Genzyme Corp. was sued by Teva Pharmaceutical Industries Ltd. (TEVA) over claims the biotechnology company and a former Teva employee violated a non-solicitation agreement by encouraging workers to move to Genzyme.
Teva Pharmaceuticals USA Inc., the company’s U.S. unit, contends Genzyme, a unit of Sanofi, allowed ex-Teva sales manager Kevin Middleton to lure 11 former colleagues after he left the generic drugmaker in April, according to a lawsuit filed in federal court in Philadelphia. Teva also accused Middleton of giving his new employer confidential data about its best-selling multiple sclerosis drug, Copaxone.
Middleton breached the terms of his separation agreement and Genzyme has “benefited and continues to benefit from Middleton’s disclosure and use of Teva’s confidential information,” the drugmaker claimed.
Sanofi (SAN), France’s largest drugmaker, purchased Cambridge, Massachusetts-based Genzyme, the biggest maker of medicines for rare genetic disorders, last year for $20.1 billion. In April, Sanofi said first-quarter profit rose 13 percent, helped by the Genzyme purchase.

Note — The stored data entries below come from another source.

(** The receiver has consumed exactly the stream [s]. *)
Definition received_stream (s : list Z) (o : ota_t) : Prop :=
  acceptable s /\
  if decide (length s < 8)%nat then
    ota_header_parsed o = false /\ ota_expected o = 0 /\
    ota_received o = Z.of_nat (length s) /\ mem_read (ota_stage o) 0 (length s) = s
  else
    ota_header_parsed o = true /\ ota_expected o = stream_word s 4 /\
    ota_received o = Z.of_nat (length s) - 8 /\
    mem_read (ota_buf o) 0 (length s - 8) = drop 8 s.

Section Stream.
Implicit Types (o : ota_t) (d q s : list Z).

Lemma received_stream_inv s o : received_stream s o -> ota_inv o.
Proof.
  intros [[_ Hl] H]. unfold ota_inv, OTA_BUF_SIZE in *. case_decide.
  - destruct H as (_ & -> & -> & _). lia.
  - destruct H as (-> & _ & -> & _). split; [lia|discriminate].
Qed.

Lemma stream_word_app s s' i : (i + 4 <= length s)%nat -> stream_word (s ++ s') i = stream_word s i.
Proof. intros H. unfold stream_word. by rewrite !lookup_total_app_l by lia. Qed.

Lemma acceptable_app s s' : acceptable (s ++ s') -> acceptable s.
Proof.
  unfold acceptable, stream_magic. rewrite length_app. intros [H1 H2]. split; [|lia].
  intros Hs. rewrite <- (stream_word_app s s') by lia. apply H1. lia.
Qed.

Lemma stage_word_read s o i : mem_read (ota_stage o) 0 8 = s -> (i <= 4)%nat ->
  stage_word o (Z.of_nat i) = stream_word s i.
Proof.
  intros <- Hi. unfold stage_word, stream_word.
  rewrite !mem_read_lookup_total by lia. f_equal; f_equal; lia.
Qed.
Lemma bank2_frame_metadata w w' : bank2_frame w w' ->
  metadata_of (flash_mem w') = metadata_of (flash_mem w).
Proof.
  intros [_ H]. apply metadata_of_ext. intros a Ha. apply H.
  unfold METADATA_ADDR, APP_ADDR, APP_SIZE in *. lia.
Qed.

(** The update succeeds, and the record of the backed-up version is kept. *)
Lemma flash_write_ok ver crc n w : ver_ok ver -> is_u32 crc -> 0 <= n <= APP_SIZE -> G w ->
  wp (flash_write ver crc n) (fun r w' => r = 0 /\ G w' /\
    backup_record (metadata_of (flash_mem w)) (metadata_of (flash_mem w'))) w.
Proof.
  intros Hv Hc Hn H.
  wp_call (wp_and _ _ _ _ (backup_app_ok w H) (backup_app_spec w)) as b w1 [[-> H1] [Hf1 _]].
  wp_call (record_backup_ok w1 H1) as u w2 [H2 Hm2].
  wp_call (wp_and _ _ _ _ (program_app_ok n w2 H2 Hn) (program_app_spec n w2 Hn)) as p w3 [[-> H3] [Hf3 _]].
  assert (Hp : wp (write_pending ver crc n) (fun r w' => r = 0 /\ G w') w3).
  { apply wp_bind, wp_Metadata_Read. apply (Metadata_Write_reliable G HG); [|done].
    apply meta_pending_wf; auto; [apply metadata_of_wf|unfold is_u32, APP_SIZE in *; lia]. }
  wp_call (wp_and _ _ _ _ Hp (write_pending_spec ver crc n w3 Hv Hc
    ltac:(unfold is_u32, APP_SIZE in *; lia))) as r w4 [[-> H4] [_ Hm4]].
  cbn [Z.eqb negb]. apply wp_ret. split; [done|]. split; [done|].
  rewrite (Hm4 eq_refl), (bank2_frame_metadata _ _ Hf3), Hm2.
  replace (metadata_of (flash_mem w1)) with (metadata_of (flash_mem w))
    by (symmetry; apply metadata_of_ext; intros a _; apply Hf1).
  apply meta_backup_kept, metadata_of_wf.
Qed.
End FlashWriteReliable.


(** At the end of OTA_Flash_Write, whatever failed, either Bank2 is untouched or the old
    application is completely in the backup area; nothing outside Bank2, the backup area
    and the metadata sector changes. *)
Theorem flash_write_backup_first {N W} `{!HalOps W} `{!HalView W} `{!HalLaws W} {layout : MetaLayout}
    ver (s : ota_sys N W) :
  ver_ok ver -> is_u32 (ota_crc_expected (ota s)) -> 0 <= ota_received (ota s) <= APP_SIZE ->
  wp (OTA_Flash_Write ver) (fun _ s' =>
    (bank2_same (hw s) (hw s') \/ backed_up (hw s) (hw s')) /\ flash_write_frame (hw s) (hw s')) s.
Proof.
  intros Hv Hc Hn. eapply wp_mono; [by apply OTA_Flash_Write_spec|]. cbv beta zeta. tauto.
Qed.

(** On a reliable device OTA_Flash_Write succeeds for every image of up to the size of
    Bank2, and the metadata keeps version, CRC and size of the old application for a
    rollback. *)
Theorem flash_write_succeeds {W} `{!HalOps W} `{!HalView W} `{!HalLaws W} {layout : MetaLayout}
    (G : W -> Prop) ver crc n w :
  reliable G -> G w -> ver_ok ver -> is_u32 crc -> 0 <= n <= APP_SIZE ->
  wp (flash_write ver crc n) (fun r w' => r = 0 /\
    backup_record (metadata_of (flash_mem w)) (metadata_of (flash_mem w'))) w.
Proof.
  intros HG Hw Hv Hc Hn. eapply wp_mono; [by apply (flash_write_ok G)|]. cbv beta. tauto.
Qed.

(** A staged image, and a device in which some calls fail. *)
Definition staged_dev (faults : list bool) : dev :=
  mkDev (fun _ => 7) (mem_write (fun _ => 0xFF) 0 [1; 2; 3]) false None faults.
Definition confirm_sys (faults : list bool) : ota_sys unit dev :=
  mkSys (mkOta None None OTA_STATE_CONFIRM true 3 3 (CRC32_Calculate [1; 2; 3]) (fun _ => 0)
           (mem_write (fun _ => 0) 0 [1; 2; 3])) tt (staged_dev faults).

Lemma confirm_sys_ok f : is_u32 (ota_crc_expected (ota (confirm_sys f))) /\
  0 <= ota_received (ota (confirm_sys f)) <= APP_SIZE.
Proof. split; [apply CRC32_range|]. cbn. unfold APP_SIZE. lia. Qed.

Lemma demo_ver_ok : ver_ok (1, 2, 3).
Proof. unfold ver_ok, is_u32. cbn. lia. Qed.


Lemma flash_write_backup_first_witness :
  wp (OTA_Flash_Write (1, 2, 3)) (fun _ s' =>
    (bank2_same (staged_dev [false; true]) (hw s') \/ backed_up (staged_dev [false; true]) (hw s')) /\
    flash_write_frame (staged_dev [false; true]) (hw s')) (confirm_sys [false; true]).
Proof.
  exact (flash_write_backup_first (1, 2, 3) (confirm_sys [false; true]) demo_ver_ok
           (proj1 (confirm_sys_ok _)) (proj2 (confirm_sys_ok _))).
Defined.

Lemma flash_write_succeeds_witness :
  wp (flash_write (1, 2, 3) 99 3) (fun r w' => r = 0 /\
    backup_record (metadata_of (flash_mem (staged_dev []))) (metadata_of (flash_mem w'))) (staged_dev []).
Proof.
  apply (flash_write_succeeds fault_free); [exact sim_reliable|reflexivity|exact demo_ver_ok| |].
  - unfold is_u32. lia.
  - unfold APP_SIZE. lia.
Defined.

Jack Cox, a U.S.-based spokesman for Paris-based Sanofi, said yesterday he couldn’t immediately comment on Teva’s lawsuit.
Middleton, of Henderson, Tennessee, oversaw sales of Copaxone, a drug used to reduce the frequency of relapses in multiple sclerosis patients, for most of his more than eight years at Teva, according to the complaint. The drug generated sales (TEVA:US) of $3.9 billion in 2011 and accounted for 21 percent of the Petach Tikva, Israel-based company’s revenue.
When Middleton left Teva in April, he signed an agreement that barred him from disclosing proprietary information about Copaxone’s sales efforts or attempting to solicit his former colleagues, according to the complaint. Teva said in the filing it agreed to pay Middleton more than $134,000 for signing the pact and provided continuing health benefits.
Genzyme officials, who are seeking approval for competing MS drugs, wanted to assemble a sales team to market the medicines, Teva claimed. Consequently, they “raided Teva’s highly trained and highly successful sales force” that sells and promotes Copaxone, the company said in its lawsuit.
Middleton allegedly used Teva’s confidential information, including customer lists and performance reviews of sales staff, to help recruit almost a dozen of his former colleagues in less than two months.
Most had worked on Copaxone’s marketing campaign, Teva claimed.
Teva is asking a judge to bar Genzyme from using any of its confidential information gleaned from Middleton and to order its competitor to stop soliciting Teva employees for a year. Teva also is seeking unspecified damages.
“Teva has suffered and will continue to suffer irreparable harm and loss” from Middleton’s and Genzyme’s actions, the company’s lawyers said in the suit.
The case is Teva Pharmaceuticals USA Inc. v. Middleton, 12- cv-04298, U.S. District Court, Eastern District of Pennsylvania (Philadelphia).